6. The method of claim 1 , wherein the unfavorable prognosis is death from head and neck cancer.
7. The method of claim 1, wherein the step of assessing comprises comparing the level of expression of the panel in the cancer sample with the level of expression of the panel in a negative control sample.
8. The method of claim 1, wherein the step of assessing comprises steps of comparing the level of expression of the panel in the cancer sample with a level of expression of the panel in a positive control sample.
9. The method of claim 1 , wherein the at least one marker in the panel is a polypeptide marker and the step of determining comprises contacting the cancer sample with an interaction partner that binds the polypeptide marker.
10. The method of claim 9, wherein the interaction partner is an antibody.

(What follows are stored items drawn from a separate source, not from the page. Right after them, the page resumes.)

(* ===== verification/PagerProps.v ===== *)
(** What the pager of [sqlite_demo] promises to its client: it implements a set of pages with
    reference counts over the database file, and where it does not. *)

From S2P Require Import Prelude Chains SqlOs SqlOsFacts CacheIface PCache1 PCache1Facts Pager PagerFacts.
From stdpp Require Import options.

Module PagerProps.
Import SqlOs SqlOsFacts CacheIface PCache1 PCache1Facts Pager PagerFacts MemFs.

(** ** A client of the pager *)

Inductive op :=
  | OGet (k : Z) (* pagerGet, and look at the page *)
  | OWrite (k : Z) (* pagerWrite *)
  | OStore (k : Z) (bs : list Z) (* memcpy(page->pdata, bs, sizeof(bs)) *)
  | OUnref (k : Z) (* pagerUnref *)
  | OCommit.

Section client.
Context {K : Type} `{Posix K} `{SqlPCacheMethods K} (P : Z).
Implicit Types w : World K.

(** The client keeps the page pointers it got: [E]. *)
Definition exec (o : op) (Ew : gmap Z Z * World K) : result (option (list Z) * (gmap Z Z * World K)) :=
  let '(E, w) := Ew in
  match o with
  | OGet k =>
      '((_, x), w) ← pagerGet P k w;
      if x =? 0 then Ok (None, (E, w)) else
      h ← deref (hdrs w !! x);
      b ← deref (bufs w !! pdata h);
      Ok (Some b, (<[k := x]> E, w))
  | OWrite k => x ← deref (E !! k); '(_, w) ← pagerWrite x w; Ok (None, (E, w))
  | OStore k bs =>
      x ← deref (E !! k);
      h ← deref (hdrs w !! x);
      b ← deref (bufs w !! pdata h);
      if (length b <? length bs)%nat then Err FUndef else
      Ok (None, (E, set_bufs w (<[pdata h := wr b 0 bs]> (bufs w))))
  | OUnref k => x ← deref (E !! k); '(_, w) ← pagerUnref x w; Ok (None, (E, w))
  | OCommit => '(_, w) ← pagerCommit P w; Ok (None, (E, w))
  end.

Fixpoint exec_all (os : list op) (Ew : gmap Z Z * World K)
    : result (list (option (list Z)) * (gmap Z Z * World K)) :=
  match os with
  | [] => Ok ([], Ew)
  | o :: os => '(r, Ew) ← exec o Ew; '(rs, Ew) ← exec_all os Ew; Ok (r :: rs, Ew)
  end.
End client.

(** ** The specification: pages with counts, no cache and no file *)

Section spec.
Context (N mx : Z).

(** [None]: the client broke the protocol. *)
Definition spec_op (o : op) (S : astate) : option (option (list Z) * astate) :=
  match o with
  | OGet k =>
      if bool_decide (1 ≤ k ≤ N) then
        match a_held S !! k with
        | Some (n, b) =>
            if n + 1 <? 2 ^ 31
            then Some (a_data S !! k, mkA (a_data S) (<[k := (n + 1, b)]> (a_held S))) else None
        | None =>
            if Z.of_nat (size (a_held S)) <? mx
            then Some (a_data S !! k, mkA (a_data S) (<[k := (1, false)]> (a_held S)))
            else Some (None, S)
        end
      else None
  | OWrite k =>
      match a_held S !! k with
      | Some (n, _) => Some (None, mkA (a_data S) (<[k := (n, true)]> (a_held S)))
      | None => None
      end
  | OStore k bs =>
      match a_held S !! k with
      | Some (n, true) =>
          if bool_decide (length bs = PSZ)
          then Some (None, mkA (<[k := bs]> (a_data S)) (a_held S)) else None
      | _ => None
      end
  | OUnref k =>
      match a_held S !! k with
      | Some (n, b) =>
          if 1 <? n then Some (None, mkA (a_data S) (<[k := (n - 1, b)]> (a_held S)))
          else if (b : bool) then None else Some (None, mkA (a_data S) (delete k (a_held S)))
      | None => None
      end
  | OCommit => Some (None, mkA (a_data S) (clean_all (a_held S)))
  end.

11. The method of claim 1 , wherein the at least one marker in the panel is a polynucleotide marker and the step of determining comprises contacting the cancer sample with one or more primers that hybridize with the polynucleotide marker.
12. The method of claim 1 further comprising: deciding whether to administer a treatment based upon the patient's likely prognosis.
13. The method of claim 1 , wherein the panel comprises FABP5.
14. The method of claim 1 , wherein the panel comprises NDRGl .
15. The method of claim 1 , wherein the panel comprises CDKN2A.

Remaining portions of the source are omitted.